Segment Start: Exercise materials

(** X3: in a tracker started by [__init__], an object keeps its id, its
    label and its first_seen time through any further sequence of [update]
    calls (and stays in the table under the same key). *)
Theorem identity_fields_immutable iou_thr sel mthr frames k o more :
  dict_get k (tracked_objects (run (__init__ iou_thr sel mthr) frames)) = Some o ->
  exists o',
    dict_get k
      (tracked_objects (run (run (__init__ iou_thr sel mthr) frames) more))
    = Some o'
    /\ obj_id o' = obj_id o /\ obj_label o' = obj_label o
    /\ first_seen o' = first_seen o.
Proof.
  intros Ho.
  destruct (run_field (fun o => (obj_id o, obj_label o, first_seen o)))
    with (frames := more) (tr := run (__init__ iou_thr sel mthr) frames)
         (k := k) (o := o) as (o' & Ho' & Hf).
  - done.
  - intros thr m k' o'. unfold age_object. by repeat case_match.
  - apply run_inv, init_inv.
  - done.
  - exists o'. split; [done|]. by injection Hf as -> -> ->.
Qed.

Lemma identity_fields_immutable_witness :
  dict_get 1 (tracked_objects (run demo_tracker [([car box_a], 0%Q)]))
    = Some (new_object 1 "car" box_a 0)
  /\ exists o',
       dict_get 1
         (tracked_objects
            (run (run demo_tracker [([car box_a], 0%Q)])
               [([car box_b], 1%Q); ([], 2%Q)]))
       = Some o'
       /\ obj_id o' = 1 /\ obj_label o' = "car"%string
       /\ first_seen o' = 0%Q.
Proof.
  assert (dict_get 1 (tracked_objects (run demo_tracker [([car box_a], 0%Q)]))
          = Some (new_object 1 "car" box_a 0)) as H1
    by (vm_compute; reflexivity).
  split; [exact H1|].
  exact (identity_fields_immutable (1 # 2) (Some ["car"%string]) 2
           [([car box_a], 0%Q)] 1 (new_object 1 "car" box_a 0)
           [([car box_b], 1%Q); ([], 2%Q)] H1).
Defined.

(** ** Times *)

Lemma Forall_dict_set (P : Z * ObjInfo -> Prop) k v d :
  P (k, v) -> Forall P d -> Forall P (dict_set k v d).
Proof.
  intros Hv. induction d as [|[k' o'] d IH]; simpl.
  - by repeat constructor.
  - intros H. apply Forall_cons in H as [Ho' Hd].
    destruct (Z.eqb_spec k' k) as [->|Hne]; constructor; auto.
Qed.

(** A property of records that [update] establishes at each write and that
    the second loop cannot break. *)
Lemma update_Forall (P : Z * ObjInfo -> Prop) tr dets t :
  (forall k bbox o, P (k, o) -> P (k, refresh bbox t o)) ->
  (forall k label bbox, P (k, new_object k label bbox t)) ->
  (forall thr m k o, P (k, o) -> P (age_object thr m (k, o))) ->
  Forall P (tracked_objects tr) ->
  Forall P (tracked_objects (update tr dets t)).
Proof.
  intros Hrefresh Hnew Hage HP. rewrite update_unfold. cbn zeta.
  set (st := detection_loop t (init_first_frame_time t tr, ∅) dets).
  assert (Forall P (tracked_objects st.1)) as Hst.
  { unfold st, detection_loop.
    apply (fold_left_inv (fun st' => Forall P (tracked_objects st'.1)));
      [done|].
    intros [tr' m] det H. simpl in H. unfold process_detection.
    destruct (resolve tr' det) as [|j|n]; simpl; [done| |].
    - apply Forall_dict_alter; [|done]. intros o. apply Hrefresh.
    - by apply Forall_dict_set. }
  simpl. apply Forall_fmap. eapply Forall_impl; [exact Hst|].
  intros [k o] Ho. by apply Hage.
Qed.

Lemma age_object_times thr m k o :
  let e := age_object thr m (k, o) in
  first_seen e.2 = first_seen o /\ last_seen e.2 = last_seen o
  /\ total_time e.2 = total_time o.
Proof. unfold age_object. by repeat case_match. Qed.

Lemma total_time_span_aux iou_thr sel mthr frames :
  Forall times_consistent
    (tracked_objects (run (__init__ iou_thr sel mthr) frames)).
Proof.
  unfold run.
  apply (fold_left_inv (fun tr => Forall times_consistent (tracked_objects tr))).
  - constructor.
  - intros tr f H. apply update_Forall; [| | |done].
    + intros k bbox o _. unfold times_consistent. simpl. reflexivity.
    + intros k label bbox. unfold times_consistent. simpl.
      symmetry. apply Qplus_opp_r.
    + intros thr m k o Ho. unfold times_consistent in *.
      destruct (age_object_times thr m k o) as (-> & -> & ->). exact Ho.
Qed.

(** X4: in a tracker started by [__init__], the total_time of every object
    equals its last_seen minus its first_seen. *)
Theorem total_time_is_span iou_thr sel mthr frames :
  Forall (fun e => (total_time e.2 == last_seen e.2 - first_seen e.2)%Q)
    (tracked_objects (run (__init__ iou_thr sel mthr) frames)).
Proof. apply total_time_span_aux. Qed.

Lemma update_seen_before tr dets t t' :
  (t <= t')%Q ->
  Forall (seen_before t) (tracked_objects tr) ->
  Forall (seen_before t') (tracked_objects (update tr dets t')).
Proof.
  intros Hle H. apply update_Forall.
  - intros k bbox o [H1 H2]. unfold seen_before in *. simpl in *.
    split; [|apply Qle_refl]. by eapply Qle_trans.
  - intros k label bbox. unfold seen_before. simpl. split; apply Qle_refl.
  - intros thr m k o [H1 H2]. unfold seen_before in *.
    destruct (age_object_times thr m k o) as (-> & -> & _). done.
  - eapply Forall_impl; [exact H|]. intros e [H1 H2].
    split; [done|]. by eapply Qle_trans.
Qed.

Lemma run_seen_before frames : forall tr t,
  times_from t frames ->
  Forall (seen_before t) (tracked_objects tr) ->
  Forall (fun e => (first_seen e.2 <= last_seen e.2)%Q)
    (tracked_objects (run tr frames)).
Proof.
  induction frames as [|[dets t'] frames IH]; intros tr t Ht H.
  - simpl. eapply Forall_impl; [exact H|]. by intros e [H1 _].
  - destruct Ht as [Hle Ht]. simpl in Hle, Ht.
    change (run tr ((dets, t') :: frames)) with (run (update tr dets t') frames).
    apply (IH _ t'); [done|]. by eapply update_seen_before.
Qed.
Lemma decryptItem_frame (item : SFItem) (keys : Keys) :
  let r := decryptItem P item keys in
  uuid (fst r) = uuid item
  /\ appData (fst r) = appData item
  /\ enc_item_key (fst r) = enc_item_key item
  /\ auth_hash (fst r) = auth_hash item
  /\ deleted (fst r) = deleted item
  /\ (errorDecrypting item = false -> errorDecrypting (fst r) = true ->
      content (fst r) = content item)
  /\ (snd r = Thrown ->
      content (fst r) = content item
      /\ errorDecrypting (fst r) = errorDecrypting item).
Proof.
  unfold decryptItem.
  destruct (content item) as [| | | |text| |] eqn:Hc;
    try solve [frame_goal].
  destruct (startsWith text "000").
  { destruct (base64Decode P _) as [decoded|]; [|solve [frame_goal]].
    destruct (JSON_parse P decoded); solve [frame_goal]. }
  destruct (negb (truthy (enc_item_key item))); [solve [frame_goal]|].
  cbv zeta.
  destruct (uuidMismatch _ item); [solve [frame_goal]|].
  destruct (decryptText P _ _) as [| |item_key|]; try solve [frame_goal].
  destruct (String.eqb item_key EmptyString); [solve [frame_goal]|].
  pose proof (decryptContent_frame item text item_key) as H.
  cbv zeta in H. destruct H as (F1 & F2 & F3 & F4 & F5 & F6 & F7).
  split; [exact F1|]. split; [exact F2|]. split; [exact F3|].
  split; [exact F4|]. split; [exact F5|]. split.
  - intros _ H. rewrite (F6 H). exact Hc.
  - intros H. destruct (F7 H) as [G1 G2]. split; [|exact G2].
    rewrite G1. exact Hc.
Qed.

(** [decryptItem] never changes an item's [uuid], [appData],
    [enc_item_key], [auth_hash] or [deleted]; when it flags an item that
    was not flagged, the item keeps the content it had, that is, its
    ciphertext; and when it throws, it has touched neither the content
    nor the flag. *)
Theorem decryptItem_keeps_ciphertext (item : SFItem) (keys : Keys) :
  let r := decryptItem P item keys in
  uuid (fst r) = uuid item
  /\ appData (fst r) = appData item
  /\ enc_item_key (fst r) = enc_item_key item
  /\ auth_hash (fst r) = auth_hash item
  /\ deleted (fst r) = deleted item
  /\ (errorDecrypting item = false -> errorDecrypting (fst r) = true ->
      content (fst r) = content item)
  /\ (snd r = Thrown ->
      content (fst r) = content item
      /\ errorDecrypting (fst r) = errorDecrypting item).
Proof. exact (decryptItem_frame item keys). Qed.

Lemma decrypt_frame (keys : Keys) (item : SFItem) :
  snd (decrypt P false keys item) = Returned
  /\ uuid (fst (decrypt P false keys item)) = uuid item
  /\ enc_item_key (fst (decrypt P false keys item)) = enc_item_key item
  /\ auth_hash (fst (decrypt P false keys item)) = auth_hash item
  /\ deleted (fst (decrypt P false keys item)) = deleted item
  /\ (snd (decryptItem P item keys) = Thrown ->
      errorDecrypting (fst (decrypt P false keys item)) = true
      /\ content (fst (decrypt P false keys item)) = content item)
  /\ (deleted item = true ->
      content item = VNull \/ content item = VUndefined ->
      fst (decrypt P false keys item) = item).
Proof.
  pose proof (decryptItem_frame item keys) as H. cbv zeta in H.
  destruct H as (F1 & F2 & F3 & F4 & F5 & F6 & F7).
  unfold decrypt. cbv zeta.
  destruct (content item) as [| | | |text| |] eqn:Hc.
  1-4, 6-7:
    assert (Hd : decryptItem P item keys = (item, Returned))
      by (unfold decryptItem; now rewrite Hc);
    rewrite Hd; destruct (deleted item) eqn:Hdel; cbn;
    repeat split; intros; try discriminate; congruence.
  rewrite andb_false_r.
  destruct (decryptItem P item keys) as [item' [|]]; cbn in *.
  - repeat split; auto; try discriminate.
    intros _ [H | H]; discriminate H.
  - destruct (F7 eq_refl) as [G1 G2].
    repeat split; intros;
      repeat match goal with H : _ \/ _ |- _ => destruct H end;
      try discriminate; destruct (errorDecrypting item'); cbn; congruence.
Qed.

(** [decryptMultipleItems] returns the items in place, one for one, with
    their [uuid], [enc_item_key], [auth_hash] and [deleted] as they were;
    an exception thrown while decrypting one item does not escape: that
    item is flagged [errorDecrypting] and keeps its content, and the
    others are still processed.  A deleted item whose content is [null]
    is returned as it is. *)
Theorem decryptMultipleItems_keeps_items (items : list SFItem) (keys : Keys) :
  Forall2
    (fun item item' =>
       uuid item' = uuid item
       /\ enc_item_key item' = enc_item_key item
       /\ auth_hash item' = auth_hash item
       /\ deleted item' = deleted item
       /\ (snd (decryptItem P item keys) = Thrown ->
           errorDecrypting item' = true /\ content item' = content item)
       /\ (deleted item = true ->
           content item = VNull \/ content item = VUndefined ->
           item' = item))
    items (decryptMultipleItems P items keys).
Proof.
  unfold decryptMultipleItems.
  induction items as [|item items IH]; [constructor|].
  cbn [map]. constructor; [|exact IH].
  destruct (decrypt_frame keys item) as (_ & F). exact F.
Qed.
(** * system_monitor.py: the sampling-and-alerting loop

    A shallow embedding of [SystemMonitor] (configuration loading, the
    usage report, the threshold and cooldown checks of [check_resources],
    [send_alert]) and of the loop of [main], with the properties of the
    alerting logic proved about it.

    Conventions of the model.
    - A Python [float] that is finite is the rational number it denotes.
      Python compares floats with floats and with ints exactly, so [>] on
      these values is the order of [Q].
    - A naive [datetime] is the number of microseconds since
      [datetime.min] (0001-01-01 00:00:00); a [timedelta] is a number of
      microseconds.  Subtracting datetimes is exact in Python;
      [total_seconds] rounds the quotient by [10**6] to a double, and so
      does the model.
    - The exceptions are those deriving from [Exception], which is what
      every handler of the program catches.
    - What the program asks of the operating system, the clock, the
      console and the mail server is read from a record of outcomes
      ([World], [Startup]); what it prints, logs and sends, and its
      sleeps, are recorded as [event]s.
    - An interrupt of the operator ([KeyboardInterrupt]) ends the loop
      between two iterations. *)

From Stdlib Require Import ZArith QArith Qabs Qround Qpower Lqa Lia String Ascii.
From stdpp Require Import base option list gmap strings pretty.

Set Warnings "-register-all".
Local Open Scope Z_scope.

(** ** Python values and exceptions *)

Module Py.

(** A [float]: finite, infinite or not a number. *)
Inductive float :=
| Finite (q : Q)
| Inf (negative : bool)
| NaN.

(** The objects [yaml.safe_load] builds.  A mapping keeps its entries
    under string keys, the only ones the program looks up.  [PyObject]
    stands for the remaining constructions (dates, bytes, sets), which
    are neither subscriptable by a string nor ordered against a float. *)
Inductive value :=
| PyNone
| PyBool (b : bool)
| PyInt (z : Z)
| PyFloat (f : float)
| PyStr (s : string)
| PyList (l : list value)
| PyDict (d : gmap string value)
| PyObject (type_name : string).
(** * EODMS order-downloader: the orchestration layer of
      [eodms-orderdownload.py], embedded and verified.

    Python values are modelled as follows.
    - [str] is [string], a character being a code point below 256.
      [upper] and [lower] act on the letters a-z and A-Z, and [strip] on
      the ASCII white space: this is what Python does on ASCII texts, which
      is what the properties below are about. Beyond ASCII Python's
      methods follow Unicode; there the model is exact only for code
      points that have no other case and are no white space, such as the
      ordinal indicators.
    - A [dict] used as a map is a [gmap]; a [list] is a [list].
    - An exception is a value of [exn]; a function that can raise returns
      [exn + A].
    - [sys.exit], the calls of the RAPI client and the exports are events of
      a trace, threaded with the object's fields through a small monad. *)

From Stdlib Require Import String Ascii ZArith List Lia Bool DecimalString.
From Stdlib Require DecimalPos.
From stdpp Require Import base list gmap strings.

Local Open Scope string_scope.
Local Open Scope list_scope.

(** ** Python's string methods *)

Module Py.

(** The letters a-z. Python's [islower] knows more lowercase letters,
    beyond ASCII. *)
Definition is_lower (c : ascii) : bool :=
  let n := nat_of_ascii c in (97 <=? n)%nat && (n <=? 122)%nat.

Definition is_upper (c : ascii) : bool :=
  let n := nat_of_ascii c in (65 <=? n)%nat && (n <=? 90)%nat.

(** White space as [str.strip] sees it, on ASCII: TAB, LF, VT, FF, CR,
    FS, GS, RS, US and the space. *)
Definition is_space (c : ascii) : bool :=
  let n := nat_of_ascii c in
  ((9 <=? n)%nat && (n <=? 13)%nat) || ((28 <=? n)%nat && (n <=? 32)%nat).

Definition upper_char (c : ascii) : ascii :=
  if is_lower c then ascii_of_nat (nat_of_ascii c - 32) else c.

Definition lower_char (c : ascii) : ascii :=
  if is_upper c then ascii_of_nat (nat_of_ascii c + 32) else c.

Fixpoint map_chars (f : ascii -> ascii) (s : string) : string :=
  match s with
  | EmptyString => EmptyString
  | String c s' => String (f c) (map_chars f s')
  end.

(** [s.upper()] and [s.lower()] on ASCII texts: a-z become A-Z and the
    reverse, every other character stays. *)
Definition upper (s : string) : string := map_chars upper_char s.
Definition lower (s : string) : string := map_chars lower_char s.

(** [sub in s] *)
Fixpoint contains (sub s : string) : bool :=
  match s with
  | EmptyString => String.prefix sub s
  | String _ s' => String.prefix sub s || contains sub s'
  end.

(** [s.split(sep)] for a separator that is not empty (Python raises
    [ValueError] on an empty one; every separator of the program is a
    literal that is not empty).  [split_aux sep skip s] gives the piece
    that is being read and the pieces after it; [skip] counts the
    characters of a separator just found that are still to be passed. *)
Fixpoint split_aux (sep : string) (skip : nat) (s : string)
  : string * list string :=
  match s with
  | EmptyString => (EmptyString, [])
  | String c s' =>
      match skip with
      | S k => split_aux sep k s'
      | O =>
          if String.prefix sep s
          then (EmptyString,
                let (p, ps) := split_aux sep (String.length sep - 1) s' in
                p :: ps)
          else let (p, ps) := split_aux sep 0 s' in (String c p, ps)
      end
  end.

Definition split (sep s : string) : list string :=
  let (p, ps) := split_aux sep 0 s in p :: ps.

(** [s.replace(old, new)] for a one-character [old] *)
Fixpoint replace (old : ascii) (new s : string) : string :=
  match s with
  | EmptyString => EmptyString
  | String c s' =>
      if Ascii.eqb c old then new +:+ replace old new s'
      else String c (replace old new s')
  end.

(** [s.lstrip()], [s.rstrip()] and [s.strip()] *)
Fixpoint lstrip (s : string) : string :=
  match s with
  | EmptyString => EmptyString
  | String c s' => if is_space c then lstrip s' else s
  end.

Fixpoint rstrip (s : string) : string :=
  match s with
  | EmptyString => EmptyString
  | String c s' =>
      match rstrip s' with
      | EmptyString => if is_space c then EmptyString else String c EmptyString
      | r => String c r
      end
  end.

Definition strip (s : string) : string := rstrip (lstrip s).

(** The characters of a text all satisfy [P]. *)
Fixpoint all_chars (P : ascii -> bool) (s : string) : bool :=
  match s with
  | EmptyString => true
  | String c s' => P c && all_chars P s'
  end.

End Py.

(** Exceptions the modelled code can raise. *)
Inductive exn :=
| ValueError | AttributeError | KeyError | IndexError | TypeError
| UnboundLocalError.

(** ** [_parse_dates] and [validate_dates] *)

(** A dictionary [{'start': ..., 'end': ...}]. *)
Record DateRange := { start : string; end_ : string }.

(** What [_parse_dates] returns: the empty text or a list of ranges. *)
Inductive dates_value :=
| DatesEmpty
| DatesList (dates : list DateRange).

(** What [validate_dates] returns: its argument or [False]. *)
Inductive validated :=
| Valid (dates : option string)
| Invalid.

Definition time_words : list string := ["hour"; "day"; "week"; "month"; "year"].

(** One side of a range, lines 161-164 and 166-169. *)
Definition normalize_side (side : string) : string :=
  if Py.contains "t" (Py.lower side)
  then Py.replace "t" "_" (Py.lower side)
  else side +:+ "_000000".

(** The body of the loop of line 159: [start, end = rng.split('-')] needs
    exactly two pieces, and both names are rebound. *)
Definition range_step (rng : string) : exn + (string * string) :=
  match Py.split "-" rng with
  | [s; e] => inr (normalize_side s, normalize_side e)
  | _ => inl ValueError
  end.

(** The loop of lines 159-169: the state is the pair bound to [start] and
    [end] by the last iteration ([None] before the first one). *)
Fixpoint ranges_loop (date_ranges : list string) (cur : option (string * string))
  : exn + option (string * string) :=
  match date_ranges with
  | [] => inr cur
  | rng :: rest =>
      match range_step rng with
      | inl e => inl e
      | inr se => ranges_loop rest (Some se)
      end
  end.

Section Dates.

(** [dateparser.parse(text).strftime("%Y%m%d_%H%M%S")], [None] when
    [dateparser.parse] returns [None], and
    [datetime.datetime.now().strftime("%Y%m%d_%H%M%S")]. *)
Variable dateparser_parse : string -> option string.
Variable now : string.

(** [_parse_dates], lines 130-173. *)
Definition _parse_dates (in_dates : option string) : exn + dates_value :=
  match in_dates with
  | None => inr DatesEmpty
  | Some text =>
      if String.eqb text "" then inr DatesEmpty
      else if existsb (fun word => Py.contains word text) time_words then
        match dateparser_parse text with
        | None => inl AttributeError
        | Some s => inr (DatesList [{| start := s; end_ := now |}])
        end
      else
        match ranges_loop (Py.split "," text) None with
        | inl e => inl e
        | inr None => inl UnboundLocalError
        | inr (Some (s, e)) =>
            (* line 171 is outside the loop: one [append] *)
            inr (DatesList ([] ++ [{| start := s; end_ := e |}]))
        end
  end.

(** [validate_dates], lines 1092-1107: any exception gives [False]. *)
Definition validate_dates (dates : option string) : validated :=
  match _parse_dates dates with
  | inr _ => Valid dates
  | inl _ => Invalid
  end.

End Dates.

(** ** [_parse_filters] *)

(** [self.operators], lines 85-88. *)
Definition operators : list string :=
  ["="; "<"; ">"; "<>"; "<="; ">="; " LIKE "; " STARTS WITH "; " ENDS WITH ";
   " CONTAINS "; " CONTAINED BY "; " CROSSES "; " DISJOINT WITH ";
   " INTERSECTS "; " OVERLAPS "; " TOUCHES "; " WITHIN "].
(** Modelled from the spec: [analyze_rebounds(R_values, starts)] of
    [analysis.py], called by [run_analysis.py]; of its result the recorded
    rebounds and their count are kept. *)
Definition analyze_rebounds (R_values : list R) (starts : list Z)
  : rebound_results :=
  let found := scan_rebounds starts 0 R_values in
  {| rebounds := found; count := List.length found |}.

End Analysis.

(** ** [generate_figures.py] *)

Module GenerateFigures.

(** *** pandas: the slopes table *)

(** A row of [df_slopes]: the modulus and the slope, a missing slope being
    NaN.  The other columns are not read by this script. *)
Record slope_row : Type := {
  q : Z;
  beta : option R
}.

Record dataframe : Type := {
  columns : list string;
  rows : list slope_row
}.

Definition has_column (name : string) (df : dataframe) : bool :=
  existsb (String.eqb name) (columns df).

Definition dropna (xs : list (option R)) : list R :=
  flat_map (fun x => match x with Some v => [v] | None => [] end) xs.

Definition total (xs : list R) : R := fold_right Rplus 0%R xs.

(** [Series.count()]: the entries that are not NaN. *)
Definition series_count (xs : list (option R)) : nat :=
  List.length (dropna xs).

(** [Series.mean()]: NaN entries are skipped; NaN when nothing is left. *)
Definition series_mean (xs : list (option R)) : option R :=
  match dropna xs with
  | [] => None
  | v => Some (total v / INR (List.length v))%R
  end.

(** [Series.std()]: sample standard deviation of the entries that are not
    NaN; NaN below two of them. *)
Definition series_std (xs : list (option R)) : option R :=
  let v := dropna xs in
  if (List.length v <? 2)%nat then None
  else
    let m := (total v / INR (List.length v))%R in
    Some (sqrt (total (map (fun x => ((x - m) ^ 2)%R) v)
                / INR (List.length v - 1))).

Fixpoint insert_key (k : Z) (keys : list Z) : list Z :=
  match keys with
  | [] => [k]
  | h :: t =>
      if k <? h then k :: keys
      else if k =? h then keys
      else h :: insert_key k t
  end.

(** [df.groupby('q')]: one group per distinct modulus, in ascending order of
    the modulus, each with its rows in table order. *)
Definition groupby_q (table : list slope_row) : list (Z * list slope_row) :=
  map (fun k => (k, filter (fun r => q r =? k) table))
      (fold_right (fun r keys => insert_key (q r) keys) [] table).

Record agg_row : Type := {
  agg_q : Z;
  agg_mean : option R;
  agg_std : option R;
  agg_count : nat
}.

(** Lines 77-78: [groupby('q')['beta'].agg(['mean', 'std', 'count'])], then
    the rows with [count >= 3]. *)
Definition beta_by_q (df : dataframe) : list agg_row :=
  filter (fun a => (3 <=? agg_count a)%nat)
    (map (fun g =>
            let betas := map beta (snd g) in
            {| agg_q := fst g; agg_mean := series_mean betas;
               agg_std := series_std betas; agg_count := series_count betas |})
         (groupby_q (rows df))).

(** Lines 103-110. *)
Definition q_values : list Z := [4; 8; 12; 16; 20; 29].

Definition empirical_means (df : dataframe) : Py.result (list (option R)) :=
  if negb (has_column "q" df) then Py.Raise (Py.KeyError "q")
  else
    fold_right
      (fun qv acc =>
         Py.rbind
           (if existsb (fun r => q r =? qv) (rows df)
            then if has_column "beta" df
                 then Py.Ok (series_mean
                               (map beta (filter (fun r => q r =? qv) (rows df))))
                 else Py.Raise (Py.KeyError "beta")
            else Py.Ok None)
           (fun m => Py.rbind acc (fun ms => Py.Ok (m :: ms))))
      (Py.Ok []) q_values.

(** Line 112: [[-0.05] * len(q_values)]. *)
Definition rmt_predictions : list R :=
  repeat (-0.05)%R (List.length q_values).

(** Lines 140-148: the per-modulus means and deviations of figure 5, one
    entry per group of at least two rows. *)
Definition figure5_groups (df : dataframe) : list (Z * option R * option R) :=
  flat_map
    (fun g =>
       if (2 <=? List.length (snd g))%nat
       then [(fst g, series_mean (map beta (snd g)),
              series_std (map beta (snd g)))]
       else [])
    (groupby_q (rows df)).

(** Lines 156-159: the entries whose mean lies strictly between -0.5 and
    1.5 (a NaN mean fails both comparisons). *)
Definition reasonable (groups : list (Z * option R * option R))
  : list (Z * option R * option R) :=
  filter (fun g =>
            match snd (fst g) with
            | Some m => if Rlt_dec (-0.5) m then
                          if Rlt_dec m 1.5 then true else false
                        else false
            | None => false
            end) groups.

(** *** The entry point *)

Section Main.

(** What the [plotting] module returns for a figure; the module is not among
    the sources and is taken as a parameter. *)
Variable figure : Type.

(** A figure as [main] hands it to [savefig]: one drawn by [plotting], or one
    of the two that [main] draws itself, given by the data plotted. *)
Inductive plot : Type :=
| Drawn (fig : figure)
| Figure4 (slopes_hist : option (list R)) (empirical : list (option R))
          (rmt : list R)
| Figure5 (scaling : option (list (Z * option R * option R)))
          (all_betas : list R).

Inductive event : Type :=
| Printed (line : string)
| Saved (path : string) (fig : plot).

Record plotting_module : Type := {
  configure_plotting_style : Py.result unit;
  create_figure_1 : list Analysis.rebound -> Py.result figure;
  create_figure_2 : list Analysis.rebound -> Py.result figure;
  create_figure_3 : list agg_row -> Py.result figure
}.

(** What the run finds around it: the names in [data/processed], what
    [pd.read_csv] and [stats.linregress] answer, and the output of the RMT
    simulator. *)
Record world : Type := {
  processed_dir : list string;
  read_rebounds : string -> Py.result (list Analysis.rebound);
  read_slopes : string -> Py.result dataframe;
  linregress : list R -> list R -> Py.result (R * R * R);
  rmt_results : list (Z * R)
}.

Definition print (line : string) : Py.io event unit :=
  Py.emit (Printed line).

Definition savefig (fig : plot) (path : string) : Py.io event unit :=
  Py.emit (Saved path fig).

Definition when (c : bool) (m : Py.io event unit) : Py.io event unit :=
  if c then m else Py.ret tt.

Definition is_empty {A : Type} (l : list A) : bool :=
  match l with [] => true | _ => false end.

(** Whether [name] matches the pattern [prefix + '*' + suffix]. *)
Definition matches (prefix suffix name : string) : bool :=
  Py.startswith prefix name && Py.endswith suffix name
  && (String.length prefix + String.length suffix <=? String.length name)%nat.

(** [glob.glob(os.path.join('data/processed', prefix + '*' + suffix))]. *)
Definition glob_processed (w : world) (prefix suffix : string) : list string :=
  map (fun name => ("data/processed/" ++ name)%string)
      (filter (matches prefix suffix) (processed_dir w)).

Definition pub_dir : string := "figures/publication".

Definition in_pub_dir (name : string) : string :=
  (pub_dir ++ "/" ++ name)%string.

Definition nl : string := String DataFetch.newline EmptyString.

Segment End: Exercise materials

**Task item:** Among the lines above, find those with the word "Hage" and list them.

**Response for this exercise:**
  intros Hrefresh Hnew Hage HP. rewrite update_unfold. cbn zeta.
  intros [k o] Ho. by apply Hage.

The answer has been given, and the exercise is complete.